____ Records provided
(* ===== verification/Recycle.v ===== *)
(** Identifier allocators that hand out a bump counter and reuse a stack of
    returned identifiers.  The kernel has two of them, [StackFrameAllocator]
    (physical frames) and [PidAllocator] (process identifiers); this file holds
    the invariant and the lemmas both share. *)
From S2P Require Import Prelude.

Section recycle.
Context (start : Z).

(** [x] was handed out and has not been returned. *)
Definition live (current : Z) (recycled : list Z) (x : Z) : Prop :=
  start <= x < current /\ x ∉ recycled.

#[global] Instance live_dec current recycled x : Decision (live current recycled x).
Proof. unfold live. apply _. Defined.

Record recycle_ok (current : Z) (recycled : list Z) : Prop := {
  ok_start : start <= current;
  ok_nodup : NoDup recycled;
  ok_range : Forall (fun x => start <= x < current) recycled;
}.

Lemma recycle_ok_init : recycle_ok start [].
Proof. split; [lia|constructor|constructor]. Qed.

Lemma recycle_pop current rest x :
  recycle_ok current (rest ++ [x]) ->
  recycle_ok current rest /\ ~ live current (rest ++ [x]) x /\ start <= x < current /\
  forall y, live current rest y <-> y = x \/ live current (rest ++ [x]) y.
Proof.
  intros [Hs [Hnd [Hx _]]%NoDup_app [Hr Hxr]%Forall_app].
  apply Forall_cons in Hxr as [Hxr _].
  assert (x ∉ rest) by (intros Hin; apply (Hx x Hin); set_solver).
  split; [by split|]. unfold live. split; [set_solver|]. split; [done|].
  intros y. rewrite elem_of_app, list_elem_of_singleton. split.
  - intros [Hy Hn]. destruct (decide (y = x)); [by left|right; intuition].
  - intros [->|[Hy Hn]]; intuition.
Qed.

Lemma recycle_bump current recycled :
  recycle_ok current recycled ->
  recycle_ok (current + 1) recycled /\ ~ live current recycled current /\
  forall y, live (current + 1) recycled y <-> y = current \/ live current recycled y.
Proof.
  intros [Hs Hnd Hr]. split.
  - split; [lia|done|]. eapply Forall_impl; [done|]. cbn. lia.
  - unfold live. split; [lia|]. intros y. split.
    + intros [? ?]. destruct (decide (y = current)); [by left|right]. split; [lia|done].
    + intros [->|[? ?]]; split; try lia; try done.
      rewrite Forall_forall in Hr. intros Hin%Hr. lia.
Qed.

Lemma recycle_push current recycled x :
  recycle_ok current recycled -> live current recycled x ->
  recycle_ok current (recycled ++ [x]) /\
  forall y, live current (recycled ++ [x]) y <-> y <> x /\ live current recycled y.
Proof.
  intros [Hs Hnd Hr] [Hx Hn]. split.
  - split; [done| |].
    + apply NoDup_app. split; [done|]. split; [|apply NoDup_singleton].
      intros z Hz ->%list_elem_of_singleton. done.
    + apply Forall_app. by split; [|apply Forall_singleton].
  - intros y. unfold live. rewrite elem_of_app, list_elem_of_singleton. intuition.
Qed.
End recycle.

#[export] Hint Resolve recycle_ok_init : rust.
________
Please write out the material word for word from its first line through the line holding "Lemma recycle_bump current", including both, and no line past it.

(* ===== verification/Recycle.v ===== *)
(** Identifier allocators that hand out a bump counter and reuse a stack of
    returned identifiers.  The kernel has two of them, [StackFrameAllocator]
    (physical frames) and [PidAllocator] (process identifiers); this file holds
    the invariant and the lemmas both share. *)
From S2P Require Import Prelude.

Section recycle.
Context (start : Z).

(** [x] was handed out and has not been returned. *)
Definition live (current : Z) (recycled : list Z) (x : Z) : Prop :=
  start <= x < current /\ x ∉ recycled.

#[global] Instance live_dec current recycled x : Decision (live current recycled x).
Proof. unfold live. apply _. Defined.

Record recycle_ok (current : Z) (recycled : list Z) : Prop := {
  ok_start : start <= current;
  ok_nodup : NoDup recycled;
  ok_range : Forall (fun x => start <= x < current) recycled;
}.

Lemma recycle_ok_init : recycle_ok start [].
Proof. split; [lia|constructor|constructor]. Qed.

Lemma recycle_pop current rest x :
  recycle_ok current (rest ++ [x]) ->
  recycle_ok current rest /\ ~ live current (rest ++ [x]) x /\ start <= x < current /\
  forall y, live current rest y <-> y = x \/ live current (rest ++ [x]) y.
Proof.
  intros [Hs [Hnd [Hx _]]%NoDup_app [Hr Hxr]%Forall_app].
  apply Forall_cons in Hxr as [Hxr _].
  assert (x ∉ rest) by (intros Hin; apply (Hx x Hin); set_solver).
  split; [by split|]. unfold live. split; [set_solver|]. split; [done|].
  intros y. rewrite elem_of_app, list_elem_of_singleton. split.
  - intros [Hy Hn]. destruct (decide (y = x)); [by left|right; intuition].
  - intros [->|[Hy Hn]]; intuition.
Qed.

Lemma recycle_bump current recycled :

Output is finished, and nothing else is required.